Robin Williams, i suoi personaggi? Voci fuori dal coro

 

John KeatingIl male della depressione se l’è portato via per sempre, proprio quando, grazie al suo straordinario talento, affinato da giovane alla Juliard School, avrebbe potuto regalarci ancora tante emozioni. Ma il dolore a volte diventa insopportabile  soprattutto per i più sensibili e talentuosi; e Robin Williams di talento e sensibilità ne aveva.

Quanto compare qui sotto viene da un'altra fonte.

Definition parseInt_string (s : string) : number :=
  let '(sign, s1) := strip_sign (trim_start s) in
  let '(radix, s2) := strip_radix s1 in
  match read_digits radix s2 0 false with
  | Some n => Int (sign * n)
  | None => NaN
  end.

(** [String(n)] for a number: the decimal digits of an integer, as
    JavaScript prints the integers that a double holds exactly. *)
Definition number_toString (n : number) : string :=
  match n with
  | Int z => NilZero.string_of_int (Z.to_int z)
  | NaN => "NaN"
  end.

Definition name_toString (d : name) : string :=
  match d with
  | Undefined => "undefined"
  | Null => "null"
  | Str s => s
  end.

Definition field_toString (v : field) : string :=
  match v with
  | FUndefined => "undefined"
  | FNull => "null"
  | FNumber n => number_toString n
  | FString s => s
  end.

(** [parseInt(v)]: the argument is converted to a string first. *)
Definition parseInt (v : field) : number :=
  parseInt_string (field_toString v).

End JS.

(** ** [clamp] *)

(** [function clamp(value, min, max) { return Math.min(Math.max(value, min), max); }] *)
Definition clamp (value min max : JS.number) : JS.number :=
  JS.Math_min (JS.Math_max value min) max.

(** ** The state of an [AdminApp] and of what it talks to *)

(** The signed-in user, as far as the class reads it. *)
Record User : Type := { email : string }.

L’attore, che è morto suicida a 63 anni nella sua residenza californiana, ha dato le sembianze a personaggi che sapevano prendere la vita con leggerezza ed estrema semplicità, perché loro avevano colto il senso profondo delle cose e riuscivano così a rendere leggero ciò che poteva pesare come un macigno.

al di là dei sogni

«(…) figlioli dovete combattere per cercare la vostra voce (…)», dice il professor Johnn Keating de “L’attimo fuggente” (pellicola prodotta dopo molti rifiuti) agli alunni della conformista Accademia Welton, in un periodo (il film era ambientato nel 1959) in cui le persone venivano valutate per quel che sapevano e non per come facevano proprie le nozioni acquisite. C’è una certa similitudine tra i personaggi interpretati da Robin Williams, che ha proposto nei suoi film i valori dell’entusiasmo e della perseveranza. Occhi nostalgici, ma anche saggi e buoni, come quelli del dottor Sean di “Genio Ribelle”, il film uscito nel 1997 e diretto da Gus Van Sant, il cui protagonista è Will Hunting (Matt Damon), un ragazzo di vent’anni, con un lavoro precario e un quoziente intellettivo sopra la media. Doti che però non sa sfruttare perché la sua creatività è offuscata dalla logica e soprattutto dalla paura di decidere e di agire. Will sa risolvere problemi irrisolvibili per i matematici più illustri e, affinché possa e voglia esprimere il proprio potenziale, è affidato alle cure del dottor Sean McGuire, con il quale Williams ricevette il Premio Oscar nel 1998.

genio ribelle

«(…) Michelangelo, sai tante cose su di lui (…) ma scommetto che non sai dirmi che odore c’è nella Cappella Sistina. (…) Sei uno tosto  (…) Io ti guardo e vedo un bulletto che si “caga” sotto dalla paura (…) Non c’è niente che possa imparare da te che non legga in qualche libro (…) a meno che tu non voglia parlare di te (…)», dice Sean a Will, con una passionale umiltà. Il passato ritorna nella vita del terapista e del paziente, che attraverso le sedute psicoanalitiche ritrovano entrambi la loro voce, rivalutando ciascuno la propria storia personale.  I personaggi di Robin Williams parlano della vita e della morte con un’insostenibile leggerezza dell’essere per rendere tenue ciò che non lo è. La comicità diventa quindi un modo per conoscere se stessi e soprattutto per esprimere un pensiero alternativo senza però grandi aspettative. Voci fuori dal coro che ci fanno riflettere, perché in realtà “Al di là dei sogni” c’è un altro mondo, che si potrebbe riprodurre in terra, se solo ci credessimo abbastanza, se solo avessimo il coraggio di tentare, tutti insieme, senza paradigmi e senza presunzioni come fa il simpatico Patch Adams. Addio a Robin Williams che, con i suoi più di sessanta film, ci ha fatto e ci farà sognare e sperare, ridere e piangere.